Lines below that include the word "fields" should each be copied.

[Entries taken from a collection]
[Start of section]

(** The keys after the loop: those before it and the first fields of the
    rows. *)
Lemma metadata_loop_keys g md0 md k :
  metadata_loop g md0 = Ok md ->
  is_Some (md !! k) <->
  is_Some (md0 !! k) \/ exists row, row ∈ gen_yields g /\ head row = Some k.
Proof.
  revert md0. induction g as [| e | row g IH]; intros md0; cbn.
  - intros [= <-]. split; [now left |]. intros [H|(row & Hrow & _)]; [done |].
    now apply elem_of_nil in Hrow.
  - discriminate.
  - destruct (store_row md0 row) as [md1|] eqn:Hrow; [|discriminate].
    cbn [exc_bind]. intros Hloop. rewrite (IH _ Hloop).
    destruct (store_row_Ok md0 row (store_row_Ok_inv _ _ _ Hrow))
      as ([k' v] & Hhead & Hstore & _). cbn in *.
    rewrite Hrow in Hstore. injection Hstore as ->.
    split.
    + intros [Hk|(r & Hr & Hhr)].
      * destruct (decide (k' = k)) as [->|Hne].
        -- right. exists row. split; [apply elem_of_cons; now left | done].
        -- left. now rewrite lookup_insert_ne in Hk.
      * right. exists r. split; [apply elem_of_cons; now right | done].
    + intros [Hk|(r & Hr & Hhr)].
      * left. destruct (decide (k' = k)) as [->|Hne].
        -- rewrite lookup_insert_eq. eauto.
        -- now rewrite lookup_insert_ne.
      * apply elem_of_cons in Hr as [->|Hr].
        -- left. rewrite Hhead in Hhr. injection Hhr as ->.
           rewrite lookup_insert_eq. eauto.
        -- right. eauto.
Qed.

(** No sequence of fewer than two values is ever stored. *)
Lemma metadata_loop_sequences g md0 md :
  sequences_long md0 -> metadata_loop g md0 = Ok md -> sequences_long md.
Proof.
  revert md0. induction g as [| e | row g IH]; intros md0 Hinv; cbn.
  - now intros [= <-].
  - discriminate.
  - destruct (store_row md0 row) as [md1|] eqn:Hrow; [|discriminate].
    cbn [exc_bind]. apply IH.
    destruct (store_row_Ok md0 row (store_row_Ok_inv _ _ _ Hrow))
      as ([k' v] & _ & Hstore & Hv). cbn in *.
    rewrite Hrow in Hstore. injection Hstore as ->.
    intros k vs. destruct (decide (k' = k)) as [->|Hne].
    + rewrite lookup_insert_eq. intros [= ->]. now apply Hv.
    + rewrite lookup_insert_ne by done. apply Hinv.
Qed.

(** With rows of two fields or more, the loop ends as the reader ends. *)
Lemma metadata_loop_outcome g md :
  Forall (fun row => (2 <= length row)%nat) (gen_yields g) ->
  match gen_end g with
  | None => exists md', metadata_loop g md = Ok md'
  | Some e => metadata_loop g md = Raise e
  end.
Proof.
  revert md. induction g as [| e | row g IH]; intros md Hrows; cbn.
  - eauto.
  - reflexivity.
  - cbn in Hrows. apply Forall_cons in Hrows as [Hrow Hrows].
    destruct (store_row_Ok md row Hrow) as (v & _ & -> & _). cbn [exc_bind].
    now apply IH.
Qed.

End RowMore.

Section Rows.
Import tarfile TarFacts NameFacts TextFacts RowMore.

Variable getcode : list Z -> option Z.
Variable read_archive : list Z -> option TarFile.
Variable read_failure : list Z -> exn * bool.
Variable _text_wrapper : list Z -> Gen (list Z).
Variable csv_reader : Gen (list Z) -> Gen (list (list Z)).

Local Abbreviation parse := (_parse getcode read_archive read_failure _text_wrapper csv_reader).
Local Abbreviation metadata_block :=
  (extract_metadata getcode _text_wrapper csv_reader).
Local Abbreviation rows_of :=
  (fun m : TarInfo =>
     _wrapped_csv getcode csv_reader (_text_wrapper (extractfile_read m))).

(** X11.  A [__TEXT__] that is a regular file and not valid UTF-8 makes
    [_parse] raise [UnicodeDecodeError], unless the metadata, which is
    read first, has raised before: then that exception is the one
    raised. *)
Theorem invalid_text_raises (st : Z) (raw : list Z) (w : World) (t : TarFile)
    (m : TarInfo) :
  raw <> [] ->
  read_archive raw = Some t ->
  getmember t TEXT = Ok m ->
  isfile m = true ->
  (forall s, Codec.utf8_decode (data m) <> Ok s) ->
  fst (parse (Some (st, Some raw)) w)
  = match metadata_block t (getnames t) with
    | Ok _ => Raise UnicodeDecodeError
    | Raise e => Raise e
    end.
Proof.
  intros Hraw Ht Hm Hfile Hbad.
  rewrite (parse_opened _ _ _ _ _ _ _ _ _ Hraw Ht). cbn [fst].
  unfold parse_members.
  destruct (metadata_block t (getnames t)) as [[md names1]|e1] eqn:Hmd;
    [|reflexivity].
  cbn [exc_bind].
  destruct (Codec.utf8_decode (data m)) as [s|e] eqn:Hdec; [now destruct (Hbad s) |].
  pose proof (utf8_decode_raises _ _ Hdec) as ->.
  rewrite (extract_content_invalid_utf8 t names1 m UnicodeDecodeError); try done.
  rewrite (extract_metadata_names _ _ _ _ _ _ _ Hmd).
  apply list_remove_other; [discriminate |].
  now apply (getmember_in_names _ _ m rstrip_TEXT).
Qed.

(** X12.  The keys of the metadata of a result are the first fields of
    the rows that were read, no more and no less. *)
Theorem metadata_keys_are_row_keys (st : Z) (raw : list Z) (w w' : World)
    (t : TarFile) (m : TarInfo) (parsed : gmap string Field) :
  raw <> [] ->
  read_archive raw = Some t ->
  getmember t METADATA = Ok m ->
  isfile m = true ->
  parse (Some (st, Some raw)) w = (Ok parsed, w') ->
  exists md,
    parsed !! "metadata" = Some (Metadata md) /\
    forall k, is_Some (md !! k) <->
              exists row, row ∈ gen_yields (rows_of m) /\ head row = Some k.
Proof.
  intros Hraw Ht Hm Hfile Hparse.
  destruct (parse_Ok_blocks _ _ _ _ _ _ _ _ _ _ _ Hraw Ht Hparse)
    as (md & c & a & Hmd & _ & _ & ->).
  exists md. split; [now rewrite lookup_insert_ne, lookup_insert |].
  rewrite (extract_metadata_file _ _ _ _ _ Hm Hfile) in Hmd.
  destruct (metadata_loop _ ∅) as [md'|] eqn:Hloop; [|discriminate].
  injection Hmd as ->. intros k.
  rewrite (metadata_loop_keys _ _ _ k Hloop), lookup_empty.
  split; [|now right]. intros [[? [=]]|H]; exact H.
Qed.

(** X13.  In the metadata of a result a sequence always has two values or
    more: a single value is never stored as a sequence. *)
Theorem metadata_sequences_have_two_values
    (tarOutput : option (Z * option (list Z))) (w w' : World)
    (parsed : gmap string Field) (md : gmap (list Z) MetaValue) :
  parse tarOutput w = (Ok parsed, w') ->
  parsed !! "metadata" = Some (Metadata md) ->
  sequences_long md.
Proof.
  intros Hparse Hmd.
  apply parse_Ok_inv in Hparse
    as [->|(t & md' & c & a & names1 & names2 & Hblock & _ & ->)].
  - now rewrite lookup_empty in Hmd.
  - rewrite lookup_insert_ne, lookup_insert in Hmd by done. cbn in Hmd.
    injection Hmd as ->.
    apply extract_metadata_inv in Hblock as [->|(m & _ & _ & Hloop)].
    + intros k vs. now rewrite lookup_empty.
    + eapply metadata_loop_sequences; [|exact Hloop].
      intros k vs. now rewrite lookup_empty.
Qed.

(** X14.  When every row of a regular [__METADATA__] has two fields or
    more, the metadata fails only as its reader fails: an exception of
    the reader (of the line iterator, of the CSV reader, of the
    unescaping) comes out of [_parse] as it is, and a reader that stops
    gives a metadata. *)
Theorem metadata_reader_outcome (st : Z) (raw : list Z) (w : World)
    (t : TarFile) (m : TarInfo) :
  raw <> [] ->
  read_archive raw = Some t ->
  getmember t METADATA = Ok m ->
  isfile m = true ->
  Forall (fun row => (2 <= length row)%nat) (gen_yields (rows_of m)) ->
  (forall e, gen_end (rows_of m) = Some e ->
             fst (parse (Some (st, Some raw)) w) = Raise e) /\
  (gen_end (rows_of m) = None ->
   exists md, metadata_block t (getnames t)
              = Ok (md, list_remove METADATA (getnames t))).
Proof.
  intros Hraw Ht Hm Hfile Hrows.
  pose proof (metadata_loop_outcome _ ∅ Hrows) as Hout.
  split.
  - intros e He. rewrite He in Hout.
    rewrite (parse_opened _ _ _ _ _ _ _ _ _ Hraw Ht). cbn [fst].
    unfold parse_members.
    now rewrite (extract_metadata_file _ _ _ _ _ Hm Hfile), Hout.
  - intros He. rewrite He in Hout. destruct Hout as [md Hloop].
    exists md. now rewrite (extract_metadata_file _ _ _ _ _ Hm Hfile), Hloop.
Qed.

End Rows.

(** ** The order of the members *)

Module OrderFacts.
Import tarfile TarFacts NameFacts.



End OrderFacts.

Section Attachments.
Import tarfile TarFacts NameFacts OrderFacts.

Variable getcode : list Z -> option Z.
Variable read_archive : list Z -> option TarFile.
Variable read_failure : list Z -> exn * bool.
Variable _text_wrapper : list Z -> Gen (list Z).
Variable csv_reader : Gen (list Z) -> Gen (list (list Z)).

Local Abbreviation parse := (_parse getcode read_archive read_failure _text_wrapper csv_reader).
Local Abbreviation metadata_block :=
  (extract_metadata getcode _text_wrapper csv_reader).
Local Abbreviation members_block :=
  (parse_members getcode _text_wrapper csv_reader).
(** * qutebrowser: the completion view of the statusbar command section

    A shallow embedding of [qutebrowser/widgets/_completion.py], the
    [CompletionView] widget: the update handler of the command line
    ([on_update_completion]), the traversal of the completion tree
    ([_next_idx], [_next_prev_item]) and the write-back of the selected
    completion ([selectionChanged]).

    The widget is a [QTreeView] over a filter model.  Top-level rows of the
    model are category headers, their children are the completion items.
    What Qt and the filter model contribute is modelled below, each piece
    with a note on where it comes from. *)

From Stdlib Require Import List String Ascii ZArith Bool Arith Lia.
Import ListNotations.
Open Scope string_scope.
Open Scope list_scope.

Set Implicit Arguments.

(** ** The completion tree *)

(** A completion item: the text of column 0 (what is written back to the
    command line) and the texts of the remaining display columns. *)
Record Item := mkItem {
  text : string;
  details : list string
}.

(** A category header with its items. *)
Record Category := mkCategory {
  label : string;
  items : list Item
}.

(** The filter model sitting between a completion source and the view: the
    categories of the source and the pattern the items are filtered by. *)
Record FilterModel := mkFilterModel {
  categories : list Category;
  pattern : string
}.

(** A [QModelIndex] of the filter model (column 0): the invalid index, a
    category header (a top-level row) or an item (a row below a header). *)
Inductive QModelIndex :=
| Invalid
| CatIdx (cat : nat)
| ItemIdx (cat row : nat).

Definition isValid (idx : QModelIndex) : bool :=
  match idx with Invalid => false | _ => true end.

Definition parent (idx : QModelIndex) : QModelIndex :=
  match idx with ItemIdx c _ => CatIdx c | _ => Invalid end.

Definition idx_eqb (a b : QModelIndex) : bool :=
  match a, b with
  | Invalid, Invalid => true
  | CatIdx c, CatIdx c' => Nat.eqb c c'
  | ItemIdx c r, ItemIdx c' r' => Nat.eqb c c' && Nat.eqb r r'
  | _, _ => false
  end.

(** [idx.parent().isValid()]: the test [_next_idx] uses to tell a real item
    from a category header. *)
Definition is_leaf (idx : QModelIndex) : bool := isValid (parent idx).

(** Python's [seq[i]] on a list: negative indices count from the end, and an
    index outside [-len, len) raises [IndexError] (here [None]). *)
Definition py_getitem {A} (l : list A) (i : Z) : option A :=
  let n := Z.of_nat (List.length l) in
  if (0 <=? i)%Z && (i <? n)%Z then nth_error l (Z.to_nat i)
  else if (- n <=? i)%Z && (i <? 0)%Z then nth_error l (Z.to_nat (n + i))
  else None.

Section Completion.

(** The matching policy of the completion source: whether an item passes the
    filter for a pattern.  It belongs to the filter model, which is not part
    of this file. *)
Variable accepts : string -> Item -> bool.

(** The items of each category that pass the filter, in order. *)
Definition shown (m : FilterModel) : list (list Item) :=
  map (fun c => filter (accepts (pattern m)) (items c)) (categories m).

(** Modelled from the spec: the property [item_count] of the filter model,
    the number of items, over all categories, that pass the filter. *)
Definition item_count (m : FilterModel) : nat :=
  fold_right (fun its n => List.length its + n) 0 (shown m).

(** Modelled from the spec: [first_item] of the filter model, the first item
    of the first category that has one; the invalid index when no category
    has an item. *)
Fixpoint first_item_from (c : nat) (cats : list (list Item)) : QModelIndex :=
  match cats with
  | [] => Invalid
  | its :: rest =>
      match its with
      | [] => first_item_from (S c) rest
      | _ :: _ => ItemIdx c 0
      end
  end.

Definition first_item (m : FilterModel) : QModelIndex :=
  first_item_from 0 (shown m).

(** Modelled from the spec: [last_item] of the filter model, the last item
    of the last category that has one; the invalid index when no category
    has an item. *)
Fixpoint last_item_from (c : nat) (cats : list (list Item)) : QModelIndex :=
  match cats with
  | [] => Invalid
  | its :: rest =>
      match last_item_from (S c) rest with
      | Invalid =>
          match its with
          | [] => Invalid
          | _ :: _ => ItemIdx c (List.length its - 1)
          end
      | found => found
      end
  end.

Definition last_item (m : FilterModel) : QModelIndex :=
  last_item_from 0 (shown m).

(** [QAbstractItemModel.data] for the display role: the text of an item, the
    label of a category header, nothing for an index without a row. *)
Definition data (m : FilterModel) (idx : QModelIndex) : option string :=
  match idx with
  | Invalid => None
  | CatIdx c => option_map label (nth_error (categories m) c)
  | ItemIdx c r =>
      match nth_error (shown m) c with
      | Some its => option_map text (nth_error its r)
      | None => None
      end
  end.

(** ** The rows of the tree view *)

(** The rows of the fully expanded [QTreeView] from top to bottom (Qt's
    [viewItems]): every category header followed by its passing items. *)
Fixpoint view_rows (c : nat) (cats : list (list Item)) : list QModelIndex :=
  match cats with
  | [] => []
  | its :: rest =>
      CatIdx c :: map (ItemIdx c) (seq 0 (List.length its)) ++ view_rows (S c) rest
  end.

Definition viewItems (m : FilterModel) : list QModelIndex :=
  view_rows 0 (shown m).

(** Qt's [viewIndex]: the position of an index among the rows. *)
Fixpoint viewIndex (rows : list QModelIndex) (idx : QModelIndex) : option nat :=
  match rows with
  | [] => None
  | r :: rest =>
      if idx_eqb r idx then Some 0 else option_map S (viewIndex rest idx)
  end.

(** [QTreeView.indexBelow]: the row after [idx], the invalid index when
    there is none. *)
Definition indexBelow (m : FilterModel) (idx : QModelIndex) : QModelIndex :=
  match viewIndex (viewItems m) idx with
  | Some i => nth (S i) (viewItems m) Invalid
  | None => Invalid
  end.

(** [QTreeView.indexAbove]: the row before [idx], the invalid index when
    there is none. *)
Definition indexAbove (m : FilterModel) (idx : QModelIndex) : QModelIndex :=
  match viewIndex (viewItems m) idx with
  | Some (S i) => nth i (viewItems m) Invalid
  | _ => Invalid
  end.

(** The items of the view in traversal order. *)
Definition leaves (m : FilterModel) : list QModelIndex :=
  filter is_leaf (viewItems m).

[End of section]

Reply to the task:
(** The keys after the loop: those before it and the first fields of the
(** With rows of two fields or more, the loop ends as the reader ends. *)
(** X12.  The keys of the metadata of a result are the first fields of
(** X14.  When every row of a regular [__METADATA__] has two fields or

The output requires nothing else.